Chiliasme underground

 

Plus tard, les Apocalypses deviendront suspectes et seront écartées comme la littérature hérétique. Le canon Muratori ne reconnaît que l’Apocalypse de Jean et celle de Pierre, et cependant ces Apocalypses ne devront pas être lues publiquement. Même les deux Apocalypses autorisées dans le canon de Muratori seront sujettes à controverses. L’Apocalypse de Pierre tombe peu à peu dans l’oubli et il n’en subsiste plus aujourd’hui que des fragments. Un conflit violent éclate au sujet de l’Apocalypse de Jean et elle ne peut finalement conserver sa place dans le canon néo-testamentaire que parce qu’elle est couverte par le nom du disciple préféré de Jésus. Une méfiance persiste à son égard, et dans l’Église syrienne, l’Apocalypse de Jean n’est pas reconnue comme livre canonique. La dispute au sujet de l’Apocalypse de Jean montre que l’Église chrétienne s’est détachée de l’apocalyptique.
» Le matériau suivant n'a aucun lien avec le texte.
Definition DeleteRecordsResponseTopic_wire (fl : bool) (m : DeleteRecordsResponseTopic) : list Z :=
  w_array_length fl (Zlen (drt_partitions m)) ++
  w_list (w_pair (be 4) (DeleteRecordsResponsePartition_wire fl)) (drt_partitions m).
Definition DeleteRecordsResponseTopic_ok (fl : bool) (m : DeleteRecordsResponseTopic) : Prop :=
  array_fits fl (pair_ok (in_s 32) (DeleteRecordsResponsePartition_ok fl)) (drt_partitions m) /\
  map_sorted (drt_partitions m).
#[export] Instance DeleteRecordsResponseTopic_ok_dec fl m : Decision (DeleteRecordsResponseTopic_ok fl m).
Proof. unfold DeleteRecordsResponseTopic_ok. apply _. Defined.
Lemma DeleteRecordsResponseTopic_emits fl m : DeleteRecordsResponseTopic_ok fl m -> emits fl (DeleteRecordsResponseTopic_encode m) 0 (DeleteRecordsResponseTopic_wire fl m).
Proof. unfold DeleteRecordsResponseTopic_ok, DeleteRecordsResponseTopic_encode, DeleteRecordsResponseTopic_wire. solve_emits m. Qed.
Lemma DeleteRecordsResponseTopic_consumes fl m : DeleteRecordsResponseTopic_ok fl m -> consumes fl DeleteRecordsResponseTopic_decode (Ok m) (DeleteRecordsResponseTopic_wire fl m).
Proof. unfold DeleteRecordsResponseTopic_ok, DeleteRecordsResponseTopic_decode, DeleteRecordsResponseTopic_wire. solve_consumes m. Qed.
#[export] Hint Resolve DeleteRecordsResponseTopic_emits : emit.
#[export] Hint Resolve DeleteRecordsResponseTopic_consumes : consume.
#[global] Arguments DeleteRecordsResponseTopic_wire : simpl never.
#[global] Arguments DeleteRecordsResponseTopic_encode : simpl never.
#[global] Arguments DeleteRecordsResponseTopic_decode : simpl never.
#[global] Arguments DeleteRecordsResponseTopic_ok : simpl never.

(* coev_kafka/delete_records_response.h:40-56 DeleteRecordsResponse *)
Record DeleteRecordsResponse := mkDeleteRecordsResponse {
  drs_version : Z; drs_throttle_time : Z; drs_topics : list (list Z * DeleteRecordsResponseTopic) }.

(* coev_kafka/delete_records_response.cpp DeleteRecordsResponse::encode *)
Definition DeleteRecordsResponse_encode (m : DeleteRecordsResponse) : PE Z :=
  putDurationMs (drs_throttle_time m) ;;;
  try putArrayLength (to_i32 (Zlen (drs_topics m))) /! ErrEncodeError ;;;
  try for_try (drs_topics m) (fun kv =>
    try putString (fst kv) /! ErrEncodeError ;;; try DeleteRecordsResponseTopic_encode (snd kv) /! ErrEncodeError ;;; ret 0) ;;;
  ret ErrNoError.

(* coev_kafka/delete_records_response.cpp DeleteRecordsResponse::decode *)
Definition DeleteRecordsResponse_decode (self : DeleteRecordsResponse) (version : Z) : PD DeleteRecordsResponse :=
  let! throttle_time := getDurationMs /! ErrDecodeError in
  let! n := getArrayLength /! ErrDecodeError in
  let! topics := read_map n (
    let! k := getString /! ErrDecodeError in let! v := DeleteRecordsResponseTopic_decode /! ErrDecodeError in ok (k, v)) in
  ok (mkDeleteRecordsResponse version throttle_time topics).

(* coev_kafka/delete_records_response.cpp DeleteRecordsResponse::key..DeleteRecordsResponse::is_valid_version *)
#[export] Instance DeleteRecordsResponse_body : protocol_body DeleteRecordsResponse := {
  pb_encode := DeleteRecordsResponse_encode;
  pb_decode := DeleteRecordsResponse_decode;
  pb_key _ := 21;
  pb_version := drs_version;
  pb_header_version m := 0;
  pb_is_valid_version m := (0 <=? drs_version m) && (drs_version m <=? 2);
  pb_is_flexible _ := false;
  pb_is_flexible_version _ _ := false;
}.
Definition DescribeConfigsRequest_wire (m : DescribeConfigsRequest) : list Z :=
  let fl := pb_is_flexible m in
  w_array_length fl (Zlen (dcq_resources m)) ++
  w_list (ConfigResource_wire fl) (dcq_resources m) ++
  w_when (1 <=? dcq_version m) (w_bool (dcq_include_synonyms m)).
Definition DescribeConfigsRequest_ok (m : DescribeConfigsRequest) : Prop :=
  let fl := pb_is_flexible m in
  array_fits fl (ConfigResource_ok fl) (dcq_resources m) /\
  ((1 <=? dcq_version m) = false -> dcq_include_synonyms m = false).
#[export] Instance DescribeConfigsRequest_ok_dec m : Decision (DescribeConfigsRequest_ok m).
Proof. unfold DescribeConfigsRequest_ok. cbv zeta. apply _. Defined.
Definition DescribeConfigsRequest_initial (v : Z) : DescribeConfigsRequest :=
  mkDescribeConfigsRequest v [] false.
#[export] Hint Unfold DescribeConfigsRequest_encode DescribeConfigsRequest_decode DescribeConfigsRequest_wire DescribeConfigsRequest_ok DescribeConfigsRequest_initial : message.

Lemma DescribeConfigsRequest_emits m :
  DescribeConfigsRequest_ok m -> emits (pb_is_flexible m) (pb_encode m) 0 (DescribeConfigsRequest_wire m).
Proof. solve_emits m. Qed.
Lemma DescribeConfigsRequest_consumes m :
  DescribeConfigsRequest_ok m ->
  consumes (pb_is_flexible m) (pb_decode (DescribeConfigsRequest_initial (pb_version m)) (pb_version m)) (Ok m) (DescribeConfigsRequest_wire m).
Proof. solve_consumes m. Qed.
#[export] Instance DescribeConfigsRequest_format : WireFormat DescribeConfigsRequest := {
  wire := DescribeConfigsRequest_wire;
  wire_ok := DescribeConfigsRequest_ok;
  wire_initial := DescribeConfigsRequest_initial;
  wire_flexible _ _ := eq_refl;
  wire_encode := DescribeConfigsRequest_emits;
  wire_decode := DescribeConfigsRequest_consumes;
}.
(* coev_kafka/describe_configs_request.cpp DescribeConfigsRequest::set_version *)
Definition DescribeConfigsRequest_set_version (m : DescribeConfigsRequest) (v : Z) : DescribeConfigsRequest :=
  mkDescribeConfigsRequest v (dcq_resources m) (dcq_include_synonyms m).
#[export] Instance DescribeConfigsRequest_versioned : Versioned DescribeConfigsRequest := { set_version := DescribeConfigsRequest_set_version }.
#[export] Instance DescribeConfigsRequest_laws : VersionLaws DescribeConfigsRequest.
Proof. version_laws. Qed.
Corrélativement, la compréhension du rapport entre la prédication de Jésus, la théologie de Paul, et l’apocalyptique est perdue, mais par là est également perdue pour comprendre le christianisme primitif. Des paragraphes chiliastiques sont retirés des anciens récits chrétiens. Bien que le chiliasme trouve dans l’Église chrétienne des défenseurs tels que Cerinthe, Papias, Irénée, Hippolyte, Lactance, Tertullien, Méthode d’Olympe, Apollonius de Laodicée, il doit désormais mener une existence toujours plus souterraines.